Owning a business is a dream for many. And by purchasing one that’s already up and running, you avoid the headaches, stress, and risk of starting one from scratch. It’s sort of like adopting a teenager instead of a newborn. You already have a pretty good idea of what you’re getting into. 

But like teenagers, there’s an element of the unexpected and still plenty of mistakes you can make. To help you navigate this new territory, here are 7 Common Mistakes to Avoid When Buying a Business.


Mistake #1: Not understanding why the business is for sale

Seller motivation is always one of the first things you should look into. There are plenty of legit reasons why someone would want to sell their business. They might be planning a cross-country move, want to explore a new industry, or are simply ready to retire. It could also be because it’s hemorrhaging money, they’re having trouble retaining employees, the production costs are too high, and so on. You might not discover their true motives until you enter the due diligence stage, but from the very start, keep your antenna up and stay alert. 

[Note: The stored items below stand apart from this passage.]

(* ===== verification/LockTestSamples.v ===== *)
(** * Sample runs of [TestConcurrentLocking]

    Actions that make a step when its conditions hold, a run in which the
    second goroutine acquires the lock within a timeout of a second, and one
    with a timeout of six seconds, in which the test gives up. *)

From stdpp Require Import relations.
From S2P Require Import Prelude GoStrings Effects Migration LockStore LockSpec LockSystem LockTest LockTestSpec.

Inductive action :=
  | ATime (passed : Z) | AStart (k : nat) | ACreate (k : nat) | AAcquire (k : nat) | ARefused (k : nat)
  | AGiveUp (k : nat) | AUnlock (k : nat) | ARelease (k : nat).

Section Act.
Context (id leaseDuration : Z) (instance : nat → string) (start spread lockTimeout : Z).
Abbreviation secs := (int_Seconds leaseDuration).

Definition act (a : action) (s : ConcurrentTest) : option ConcurrentTest :=
  let w := ct_world s in
  match a with
  | ATime n => guard (0 ≤ n);; Some (mkConcurrentTest (mkLockWorld (now s + n) (lock_table w)) (ct_goroutines s) (ct_success s))
  | AStart k =>
      match ct_goroutines s !! k with
      | Some GStart => guard (now s ≤ start + spread);; Some (become k (GTrying (now s + lockTimeout) false) w s)
      | _ => None
      end
  | ACreate k =>
      match ct_goroutines s !! k, lock_table w with
      | Some (GTrying d b), None => guard (now s ≤ d);; Some (become k (GTrying d b) (mkLockWorld (now s) (Some ∅)) s)
      | _, _ => None
      end
  | AAcquire k =>
      match ct_goroutines s !! k, lock_table w with
      | Some (GTrying d b), Some rows =>
          guard (now s ≤ d);; rows' ← acquire (now s) id (instance k) secs rows;
          Some (send k (become k (GHolding (now s) d (now s + seconds secs)) (mkLockWorld (now s) (Some rows')) s))
      | _, _ => None
      end
  | ARefused k =>
      match ct_goroutines s !! k, lock_table w with
      | Some (GTrying d b), Some rows =>
          guard (now s ≤ d);; guard (acquire (now s) id (instance k) secs rows = None);;
          Some (become k (GTrying d true) w s)
      | _, _ => None
      end
  | AGiveUp k =>
      match ct_goroutines s !! k with
      | Some (GTrying d true) => Some (become k (GDone false) w s)
      | _ => None
      end
  | AUnlock k =>
      match ct_goroutines s !! k with
      | Some (GHolding t d e) => guard (t + 2 * lockTimeout ≤ now s);; Some (become k GUnlocking w s)
      | _ => None
      end
  | ARelease k =>
      match ct_goroutines s !! k, lock_table w with
      | Some GUnlocking, Some rows =>
          rows' ← release (now s) id (instance k) rows;
          Some (become k (GDone true) (mkLockWorld (now s) (Some rows')) s)
      | _, _ => None
      end
  end.

Lemma act_sound a s s' : act a s = Some s' → test_step id leaseDuration instance start spread lockTimeout s s'.
Proof.
  destruct a as [n|k|k|k|k|k|k|k]; cbn; intros Ha; repeat case_match; simplify_option_eq; try done.
  - apply step_time. split; [done|cbn; lia].
  - by apply step_start.
  - by eapply step_create.
  - change (now s + seconds secs) with (al_LeaseExpiresAt (mkAcquireLockResult (instance k) (now s + seconds secs))).
    eapply step_acquire; [done|done|]. by do 2 eexists.
  - by eapply step_refused.
  - by eapply step_give_up.
  - by eapply step_unlock.
  - eapply (step_release _ _ _ _ _ _ _ _ _ (mkReleaseLockResult id)); [done|]. by do 2 eexists.
Qed.

Definition run_actions (l : list action) (s : ConcurrentTest) : option ConcurrentTest :=
  foldl (λ s a, s ≫= act a) (Some s) l.

Lemma run_actions_sound l s s' : run_actions l s = Some s' →
  test_reachable id leaseDuration instance start spread lockTimeout s s'.
Proof.
  unfold run_actions. revert s. induction l as [|a l IH]; intros s; cbn [foldl]; [intros [= <-]; apply rtc_refl|].
  change (Some s ≫= act a) with (act a s). destruct (act a s) as [s1|] eqn:Ha.
  - intros Hr. eapply rtc_l; [by eapply act_sound|by apply IH].
  - intros Hr. exfalso. clear Ha IH. induction l as [|a' l IH']; [done|]. by apply IH'.
Qed.
End Act.

(** ** Five goroutines *)

Definition k_instance (k : nat) : string := "host-1-" +++ FormatInt (Z.of_nat k).

Definition k_actions (lockTimeout : Z) : list action :=
  [AStart 0; AStart 1; ACreate 0; AAcquire 1; AStart 2; ARefused 0; ARefused 2; AStart 3; AStart 4; ARefused 3;
   ARefused 4; ATime lockTimeout; AGiveUp 0; AGiveUp 2; AGiveUp 3; AGiveUp 4; ATime lockTimeout; AUnlock 1;
   ARelease 1]%nat.

Definition k_world : LockWorld := mkLockWorld 0 None.

Definition k_run (lockTimeout : Z) : option ConcurrentTest :=
  run_actions 1 (30 * Second) k_instance 0 1000 lockTimeout (k_actions lockTimeout) (test_start k_world).

Definition k_state (lockTimeout : Z) : ConcurrentTest := default (test_start k_world) (k_run lockTimeout).

Lemma k_reached lockTimeout : is_Some (k_run lockTimeout) →
  test_reachable 1 (30 * Second) k_instance 0 1000 lockTimeout (test_start k_world) (k_state lockTimeout).
Proof. intros [s Hs]. apply (run_actions_sound _ _ _ _ _ _ (k_actions lockTimeout)). unfold k_state. by rewrite Hs. Qed.

Lemma k_second_runs : is_Some (k_run (seconds 1)) ∧ all_returned (k_state (seconds 1)) = true.
Proof. split; [eexists|]; by vm_compute. Qed.

Lemma k_free : free 1 k_world.
Proof. done. Qed.

Lemma TestConcurrentLocking_passes_witness :
  ct_success (k_state (seconds 1)) = [1%nat] ∧ test_passes (seconds 1) 0 (k_state (seconds 1)) = true.
Proof.
  destruct (TestConcurrentLocking_passes 1 (30 * Second) k_instance 0 1000 (seconds 1) ltac:(done) ltac:(done)
    k_world (k_state (seconds 1)) 0 eq_refl k_free (k_reached _ (proj1 k_second_runs)) (proj2 k_second_runs))
    as [(k & Hs & Hk) Ht].
  split; [by vm_compute|]. rewrite Ht. by vm_compute.
Defined.

(** With six seconds: one goroutine had the lock alone, and the test fails. *)
Lemma k_six_seconds :
  ct_success (k_state (seconds 6)) = [1%nat] ∧ test_passes (seconds 6) 0 (k_state (seconds 6)) = false.
Proof. split; by vm_compute. Qed.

Mistake #2: Not doing due diligence. 

Listen, nobody likes doing homework. It was the least fun part of school. But you did it because otherwise, you’d flunk out, be held back a grade, or be grounded from attending the Big High School Dance. Due diligence is like homework for adults. You must, must, must (did we mention must) understand the nature of the deal and the nature of the business you want to acquire. This is not a part to be skipped or rushed. Don’t take what the seller is telling you at face value. You need to conduct your own investigation into their financials, tax returns, properties, inventory, contracts, etc. It will all become yours when you sign on that dotted line, so you sure as hell want to know what you’re getting into. 


Mistake #3: Not having enough cash flow to operate.

No matter how good of a deal you score, you still need to make sure you have adequate cash to keep the ship afloat. There’s always a transition period when buying a business, and you might incur unexpected costs, lose loyal customers, or discover their financials aren’t quite what you thought (again, this is why you must do due diligence). These can all be a serious blow to your cash flow, so plan to prepare for the unavoidable “growing pains” stage.


Mistake #4: Paying based on forecasted projections.

You should always pay based on the current value of the business, not the potential of the business. Some sellers might try to spin you a fairytale of the riches and wonders just waiting to be unlocked in the future - and use that as a bargaining chip to charge an inflated price. If business booms once you take over, it will be because of your time, energy, and hard work. YOU should be the only one who benefits. 


Mistake #5: Being desperate for the deal.

You know that phrase, “desperate times call for desperate measures?” Unless a loved one is being held hostage or the alternative is a lifetime of watching Oakland A’s games, you should never go into a business purchase out of desperation. You might want this business more than you’ve wanted anything in your entire life. Still, if that clouds your judgment and prevents you from conducting proper due diligence, securing adequate funding, or crossing all the t’s and dotting all the i’s, we have a hunch it isn’t going to end well. (Maybe watching those A’s games isn’t the worst thing in the world.)


Mistake #6: Rushing the Process.

We went over this in-depth in a previous post, but as a reminder, there’s no one-size-fits-all timeline. It should take as long as it takes. Temper your expectations and give the process the time it deserves to be done properly, otherwise, you’re doing yourself a great disservice. As one of our Founding Fathers said, “Great haste makes great waste.”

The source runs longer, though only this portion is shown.